Helen Fielding’s diary: The author’s notes of the “funny things that happen” since moving back to London inspired her to write another book on Bridget Jones


But Fielding tries to keep the Bridget Jones phenomenon separate from what she calls the “normal little tram routes of life.” Parenthood grounds her, with all its mystifying choices (mainly, in her telling, having to do with determining proper access to video games). So does her family, including her mother, sister and two brothers, all of whom, she says, share her sense of fun. Her brother Richard remembers the time Helen pointed out a review of one of her books. “It had equated her writing ability to that of a hamster,” he says. For her next birthday, he sent a set of toy hamsters. 

As the author of diaries, even fictional ones, Fielding invites all sorts of intimacies. The charm that transfixed Richard Curtis at Oxford still operates. At a lunch celebrating Fielding at BookExpo America this summer, two guests whisked her aside to show her their identical Bridget Jones tattoos featuring a wine bottle festooned with a banner that reads NO EMOTIONAL FUCKWITTAGE (a Bridget-ism fit for the Oxford English Dictionary). One of the tattooed pair, book blogger and librarian Stephanie Anderson, sums up what Fielding’s work has meant to many women over the years: “It’s like an old friend. The older I get, the funnier the books get.” 

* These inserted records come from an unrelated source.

(** X12: after a batch of [setVoxel] calls at pairwise distinct positions
    of the range, [getVoxel] returns at each of them the sample the batch
    wrote there, and at every other position of the range the sample from
    before the batch. *)
Theorem setVoxel_batch_reads_back
    (ws : list (vector3int32.t * t_voxel)) (a : accessor) :
  voxelCount <= int32_max ->
  voxels_allocated a ->
  Forall (fun w => in_halo_range (fst w)) ws ->
  NoDup (fst <$> ws) ->
  int32_min <= m_numVoxelLargerZero a ->
  m_numVoxelLargerZero a + Z.of_nat (length ws) <= int32_max ->
  exists a' : accessor,
    for_each (fun w => setVoxel (fst w) (snd w)) ws a = Ok (tt, a') /\
    (forall w, w ∈ ws -> getVoxel (fst w) a' = Ok (snd w, a')) /\
    (forall (q : vector3int32.t) (r : t_voxel),
        in_halo_range q -> q ∉ fst <$> ws ->
        getVoxel q a = Ok (r, a) -> getVoxel q a' = Ok (r, a')).
Proof.
  intros Hfit Halloc Hrange Hnodup Hmin Hmax.
  eexists. split; [exact (for_each_setVoxel_run fst snd ws a Hfit Halloc Hrange Hmin Hmax)|].
  match goal with |- context [getVoxel _ ?s = _] => set (a' := s) end.
  assert (Halloc' : voxels_allocated a').
  { unfold voxels_allocated, a'. cbn [m_voxels set_voxels].
    rewrite written_length. exact Halloc. }
  split.
  - intros w Hw.
    assert (Hpos : in_halo_range (fst w))
      by (rewrite Forall_forall in Hrange; exact (Hrange w Hw)).
    destruct (getVoxel_run (fst w) a' Hfit Halloc' Hpos) as (r & Hr & Hget).
    unfold a' in Hr. cbn [m_voxels set_voxels] in Hr.
    rewrite (written_lookup_self fst snd ws (m_voxels a) w) in Hr;
      [congruence | assumption | assumption | assumption |].
    intros y Hy. pose proof (voxel_index_formula_bounds (fst y) Hy).
    unfold voxels_allocated in Halloc. lia.
  - intros q r Hq Hnotin Hget.
    destruct (getVoxel_run q a Hfit Halloc Hq) as (r0 & Hr0 & Hget0).
    destruct (getVoxel_run q a' Hfit Halloc' Hq) as (r1 & Hr1 & Hget1).
    unfold a' in Hr1. cbn [m_voxels set_voxels] in Hr1.
    rewrite written_lookup_other in Hr1 by assumption.
    congruence.
Qed.

(** *** Sweeping the surface region *)

Lemma in_surface_spec (pos : vector3int32.t) :
  in_surface pos = true <->
  0 <= vector3int32.x pos < voxelLengthSurface /\
  0 <= vector3int32.y pos < voxelLengthSurface /\
  0 <= vector3int32.z pos < voxelLengthSurface.
Proof.
  unfold in_surface. rewrite !andb_true_iff, !Z.leb_le, !Z.ltb_lt. tauto.
Qed.
(** The goal node as [plan] builds it. *)
Definition goal_node_of (g : Goal) (start_worldstate : WorldState) : Node :=
  let goal_worldstate := Goal_apply_preconditions g ∅ in
  mkNode goal_worldstate None [] [] []
    (Some (py_len (get_unsatisfied_conditions goal_worldstate
                     start_worldstate))).

(** The goal [plan] works with: the one given, or the one stored. *)
Definition goal_used (self : Planner) (goal : option Goal) : option Goal :=
  match goal with
  | Some g => Some g
  | None => _goal self
  end.


(** The store [h'] has the nodes of [h], changed at most in their
    worldstates. *)
Definition same_structure (h h' : Heap) : Prop :=
  length h' = length h ∧
  ∀ q nq, h !! q = Some nq → ∃ ws, h' !! q = Some (set_worldstate nq ws).

(** The check [e] is one of the action [a]. *)
Definition check_of (a : Action) (e : Event) : Prop :=
  (∃ ws ok, e = EvIsValid a ws ok) ∨ (∃ ok, e = EvCheckContext a ok).

End more_notions.

(** ** The runner

    [runner.py] drives the planner and the executor.  It calls
    [Condition.initialize_worldstate], which fills the worldstate of the
    runner from the world, and [rgoap.is_shutdown]; neither is part of the
    sources, nor are the usability and the validity of a goal.  They are
    further parameters, with the number of nested calls the interpreter
    allows. *)

Class Control `{Domain} : Type := {
  Goal_eq_dec :: EqDecision Goal;
  usability : Goal → Q;
  Goal_is_valid : Goal → WorldState → bool;
  initialize_worldstate : WorldState → World → WorldState * World;
  is_shutdown : World → bool;
  recursion_limit : nat;
}.

(** What the methods of the runner return for an outcome: [None], the
    boolean of the executor, or a string. *)
Inductive PyOutcome : Type :=
  | ONone
  | OBool (b : bool)
  | OStr (s : string).

(** [outcome == s] for a string [s]: a boolean and [None] equal no
    string. *)
Definition outcome_eq (outcome : PyOutcome) (s : string) : bool :=
  match outcome with
  | OStr t => bool_decide (t = s)
  | ONone | OBool _ => false
  end.

(** The calls of the runner into the worldstate initializer, the planner
    and the executor, logged in order. *)
Inductive Call `{Domain} : Type :=
  | CUpdate
  | CPlan (goal : option Goal) (found : bool)
  | CExecute (success : bool).

(** [self.planner] is built in [__init__] from [self.actions] and
    [self.worldstate] themselves, not from copies, and no method of the
    runner binds either name again: the planner of a runner reads the
    actions and the worldstate of the runner, and has only its goal and its
    [last_goal_node] of its own.  The memory is handed to the configuration
    only. *)
Record Runner `{Domain} : Type := mkRunner {
  runner_worldstate : WorldState;
  runner_actions : list Action;
  planner_goal : option Goal;
  planner_last_goal_node : option ref;
  _last_goal : option Goal;
  _preempt_requested : bool;
}.

Arguments mkRunner {_} _ _ _ _ _ _.

(** What a method of the runner works on: the runner, the world, the log
    of the executor and the log of the calls.  The runner is called from
    one thread. *)
Record Env `{Domain} : Type := mkEnv {
  runner : Runner;
  env_world : World;
  env_log : list Event;
  calls : list Call;
}.

Arguments mkEnv {_} _ _ _ _.

(** A method: from the state before the call to an exception, or to a
    result and the state after the call. *)
Definition M `{Domain} (A : Type) : Type := Env → res (A * Env).

#[global] Instance M_ret `{Domain} : MRet M := λ A a e, Ok (a, e).
#[global] Instance M_bind `{Domain} : MBind M :=
  λ A B f m e, match m e with
               | Ok (a, e') => f a e'
               | Raise ex => Raise ex
               end.

(** How one pass through the loop of [update_and_plan_and_execute] ends:
    at the bottom of the loop body, or with the value the method returns. *)
Inductive Pass : Type :=
  | Again (outcome : PyOutcome)
  | Return (outcome : PyOutcome).

Section runner.
Context `{D : Domain} {C : Control}.

Definition raise {A} (ex : exn) : M A := λ _, Raise ex.

Definition get_runner : M Runner := λ e, Ok (runner e, e).

Definition put_runner (r : Runner) : M unit :=
  λ e, Ok (tt, mkEnv r (env_world e) (env_log e) (calls e)).

Definition log_call (c : Call) : M unit :=
  λ e, Ok (tt, mkEnv (runner e) (env_world e) (env_log e) (calls e ++ [c])).

(** [Runner.__init__], with the actions of the configuration. *)
Definition Runner_init (actions : list Action) : Runner :=
  mkRunner ∅ actions None None None false.

(** [self.planner] *)
Definition runner_planner (self : Runner) : Planner :=
  mkPlanner (runner_actions self) (runner_worldstate self)
    (planner_goal self) (planner_last_goal_node self).

Definition set_preempt_requested (self : Runner) (b : bool) : Runner :=
  mkRunner (runner_worldstate self) (runner_actions self)
    (planner_goal self) (planner_last_goal_node self) (_last_goal self) b.

Definition set_last_goal (self : Runner) (goal : option Goal) : Runner :=
  mkRunner (runner_worldstate self) (runner_actions self)
    (planner_goal self) (planner_last_goal_node self) goal
    (_preempt_requested self).

Definition request_preempt : M unit :=
  self ← get_runner; put_runner (set_preempt_requested self true).

Definition preempt_requested : M bool :=
  self ← get_runner; mret (_preempt_requested self).

Definition service_preempt : M unit :=
  self ← get_runner; put_runner (set_preempt_requested self false).

Definition _update_worldstate : M unit := λ e,
  let self := runner e in
  let '(ws, w) := initialize_worldstate (runner_worldstate self)
                    (env_world e) in
  Ok (tt, mkEnv (mkRunner ws (runner_actions self) (planner_goal self)
                   (planner_last_goal_node self) (_last_goal self)
                   (_preempt_requested self))
            w (env_log e) (calls e ++ [CUpdate])).

(** [Runner.plan]: [_check_conditions] only logs.  The node returned
    comes with the store it lives in. *)
Definition Runner_plan (goal : option Goal) : M (option (ref * Heap)) := λ e,
  let self := runner e in
  pr ← plan (runner_planner self) None goal (env_world e);
  let self' := mkRunner (runner_worldstate self) (runner_actions self)
                 (_goal (planner pr)) (last_goal_node (planner pr))
                 (_last_goal self) (_preempt_requested self) in
  let start_node := (λ r, (r, nodes pr)) <$> start_node pr in
  Ok (start_node,
      mkEnv self' (env_world e) (env_log e)
        (calls e ++ [CPlan goal (bool_decide (is_Some start_node))])).

(** [Runner.execute]: the executor is given no introspector, whatever
    [introspection] is. *)
Definition Runner_execute (start_node : ref * Heap) : M bool := λ e,
  '(success, s) ← execute recursion_limit start_node.1 false
                    (mkExecState start_node.2 (env_world e) (env_log e));
  Ok (success,
      mkEnv (runner e) (world s) (log s) (calls e ++ [CExecute success])).

(** The [while tries > 0] loop of [update_and_plan]. *)
Fixpoint update_and_plan_loop (tries : nat) (goal : option Goal)
    (start_node : option (ref * Heap)) : M (option (ref * Heap)) :=
  match tries with
  | O => mret start_node
  | S tries' =>
      _update_worldstate ;;
      start_node ← Runner_plan goal;
      match start_node with
      | Some _ => mret start_node
      | None => update_and_plan_loop tries' goal start_node
      end
  end.

Definition update_and_plan (goal : option Goal) (tries : Z)
    : M (option (ref * Heap)) :=
  if bool_decide (1 ≤ tries)%Z
  then update_and_plan_loop (Z.to_nat tries) goal None
  else raise AssertionError.

(** The [for goal in goals] loop of [plan_and_execute_goals], with what
    follows it. *)
Fixpoint goals_loop (goals : list Goal) : M PyOutcome :=
  match goals with
  | [] => mret (OStr "aborted")
  | goal :: goals' =>
      self ← get_runner;
      if bool_decide (_last_goal self = Some goal) then goals_loop goals'
      else
        preempt ← preempt_requested;
        if preempt : bool
        then service_preempt ;; mret (OStr "preempted")
        else
          plan ← Runner_plan (Some goal);
          match plan with
          | None => goals_loop goals'
          | Some start_node =>
              self ← get_runner;
              put_runner (set_last_goal self (Some goal)) ;;
              success ← Runner_execute start_node;
              let outcome := OBool success in
              if outcome_eq outcome "aborted" then goals_loop goals'
              else mret outcome
          end
  end.

(** [goals.sort(key=lambda goal: goal.usability, reverse=True)]: the sort
    is stable also when reversed, so it is the stable sort by the negated
    key. *)
Definition sort_goals (goals : list Goal) : list Goal :=
  (sort_by_key ((λ goal, ((- usability goal)%Q, goal)) <$> goals)).*2.

Definition plan_and_execute_goals (goals : list Goal) : M PyOutcome :=
  _update_worldstate ;;
  goals_loop (sort_goals goals).

(** One pass through the loop of [update_and_plan_and_execute]. *)
Definition update_and_plan_and_execute_pass (goal : option Goal) (tries : Z)
    (outcome : PyOutcome) : M Pass := λ e,
  if is_shutdown (env_world e) then Ok (Return outcome, e)
  else
    (preempt ← preempt_requested;
     if preempt : bool
     then service_preempt ;; mret (Return (OStr "preempted"))
     else
       start_node ← update_and_plan goal tries;
       match start_node with
       | None => mret (Return (OStr "aborted"))
       | Some start_node =>
           success ← Runner_execute start_node;
           let outcome := OBool success in
           if negb (outcome_eq outcome "aborted") then mret (Return outcome)
           else
             _update_worldstate ;;
             self ← get_runner;
             match goal with
             | None => raise AttributeError
             | Some g =>
                 let _ := Goal_is_valid g (runner_worldstate self) in
                 mret (Again outcome)
             end
       end) e.

(** The loop, run for at most [fuel] passes; [None] when the fuel runs out
    first. *)
Fixpoint update_and_plan_and_execute_loop (fuel : nat) (goal : option Goal)
    (tries : Z) (outcome : PyOutcome) (e : Env)
    : option (res (PyOutcome * Env)) :=
  match fuel with
  | O => None
  | S fuel' =>
      match update_and_plan_and_execute_pass goal tries outcome e with
      | Ok (Again outcome', e') =>
          update_and_plan_and_execute_loop fuel' goal tries outcome' e'
      | Ok (Return outcome', e') => Some (Ok (outcome', e'))
      | Raise ex => Some (Raise ex)
      end
  end.

(** [Runner.update_and_plan_and_execute]: no pass reaches the bottom of
    the loop body (see [no_pass_goes_again]), so one pass is enough. *)
Definition update_and_plan_and_execute (goal : option Goal) (tries : Z)
    : M PyOutcome := λ e,
  default (Raise RuntimeError)
    (update_and_plan_and_execute_loop 1 goal tries ONone e).

(** The calls of [k] tries that found no plan, each after an update of
    the worldstate. *)
Definition failed_tries (goal : option Goal) (k : nat) : list Call :=
  concat (replicate k [CUpdate; CPlan goal false]).

(** The calls of planning in vain for each of the goals. *)
Definition failed_plans (goals : list Goal) : list Call :=
  (λ goal, CPlan (Some goal) false) <$> goals.

(** The goals [plan_and_execute_goals] considers, in its order: all but
    the goal used last time, by falling usability. *)
Definition candidates (self : Runner) (goals : list Goal) : list Goal :=
  filter (λ goal, _last_goal self ≠ Some goal) (sort_goals goals).

End runner.

(** ** More scenarios *)

Module Scenarios.
Import Model.

(** Modelled from the spec: [Condition.initialize_worldstate] is missing
    from the sources; the runner "refreshes the WorldState from live
    sensors", here the facts of the world, which take precedence over what
    the worldstate held. *)
Definition read_sensors (ws w : WorldState) : WorldState * WorldState :=
  (w ∪ ws, w).

(** Modelled from the spec: [rgoap.is_shutdown] and the usability and the
    validity of a goal are missing from the sources; a goal "carries a
    usability score", here the number of conditions it asks for, and is
    valid when they hold. *)
#[export] Instance control : Control := {|
  usability g := py_len g;
  Goal_is_valid g ws := forallb (holds ws) g;
  initialize_worldstate := read_sensors;
  is_shutdown w := holds w ("shutdown", VBool true);
  recursion_limit := 1000;
|}.

(** *** The door, once more *)

Definition door_goal_ws : WorldState := list_to_map door_goal.

(** The store in which the node of [OpenDoor] is about to get its
    heuristic: it asks for [at_door], of which the goal knows nothing. *)
Definition fresh_open_node : Node :=
  mkNode (regress OpenDoor door_goal_ws door_start) (Some OpenDoor) [] [0]
    [OpenDoor] None.
Definition door_store : list Node :=
  [mkNode door_goal_ws None [] [] [] (Some 1%Q); fresh_open_node].

(** A world in which the door is open. *)
Definition open_world : WorldState :=
  list_to_map [("door", VStr "open"); ("at_door", VBool true);
               ("alarm", VBool true)].

(** A planner that can only walk. *)
Definition walker_planner : Planner :=
  mkPlanner [WalkToDoor] door_start (Some door_goal) None.
Definition walker_result : PlanResult :=
  res_get (mkPlanResult None walker_planner [])
    (plan walker_planner None None door_start).

(** The execution of the plan for the door. *)
Definition door_execution : bool * ExecState :=
  res_get (false, mkExecState [] ∅ [])
    (execute 10 2 false (mkExecState (nodes door_result) door_start [])).

(** *** The battery, once more *)

Definition charge_goal_node : Node :=
  mkNode (list_to_map [("level", VNum 10)]) None [] [] [] (Some 1%Q).
(** The goal node expanded over [Charge]. *)
Definition charge_children : list nat * list Node :=
  res_get ([], [])
    (get_child_nodes 0 [Charge] charge_start [charge_goal_node]).

(** *** A runner at the door *)

(** A call of the runner, with the goal as a list. *)
Inductive ShownCall : Type :=
  | SUpdate
  | SPlan (goal : option (list (Condition * Value))) (found : bool)
  | SExecute (success : bool).

Definition show_call (c : Call) : ShownCall :=
  match c with
  | CUpdate => SUpdate
  | CPlan goal found => SPlan goal found
  | CExecute success => SExecute success
  end.

Definition door_runner : Runner := Runner_init [KickDoor; WalkToDoor; OpenDoor].
Definition door_env : Env := mkEnv door_runner door_start [] [].

(** A goal for which there is no plan while the alarm is on, and which
    asks for more than [door_goal]. *)
Definition quiet_goal : list (Condition * Value) :=
  [("alarm", VBool false); ("door", VStr "open")].

Definition door_try : option (nat * list Node) * Env :=
  res_get (None, door_env) (update_and_plan (Some door_goal) 2 door_env).
Definition door_run : PyOutcome * Env :=
  res_get (ONone, door_env)
    (update_and_plan_and_execute (Some door_goal) 1 door_env).
Definition goals_run : PyOutcome * Env :=
  res_get (ONone, door_env)
    (plan_and_execute_goals [door_goal; quiet_goal] door_env).

End Scenarios.

(** * Properties *)

(** ** Results *)

Lemma bind_Ok {A B} (m : res A) (f : A → res B) (b : B) :
  m ≫= f = Ok b ↔ ∃ a, m = Ok a ∧ f a = Ok b.
Proof.
  destruct m as [a|e]; simpl; split.
  - intros Hf. by exists a.
  - by intros (a' & [= <-] & Hf).
  - intros [=].
  - by intros (a' & [=] & _).
Qed.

Austen’s plots are marriage plots, and ultimately so are Bridget’s. But Fielding’s novels (like Austen’s, and like Sex and the City and Girls) also revolve around friendship – something at which Bridget excels. Nor is the character’s staying power an accident. Fielding may have become a celebrity, but she is still very much a writer. “She has an amazing ear for rhythm in dialogue,” says Meloy. Fielding loves 19th century novelists because their chief goal was to make you turn the page. (She likes Jonathan Franzen because he does that too.) She reminisces about being alone with her laptop, the weaving of threads through a novel, the craft of composition. She’s a fan of Susan Cain’s book Quiet: The Power of Introverts in a World That Can’t Stop Talking

And as someone whose first reaction to literary success was to “pretend it hadn’t happened” and run off to a country cottage for six months, Fielding is attuned to the pitfalls of fame. “I think if I ever did do another one, I’d do Bridget Jones Becomes a Celebrity, because it is pretty funny,” she says. “But I won’t do that.” So she says, but she can’t know for certain when Bridget’s voice might return.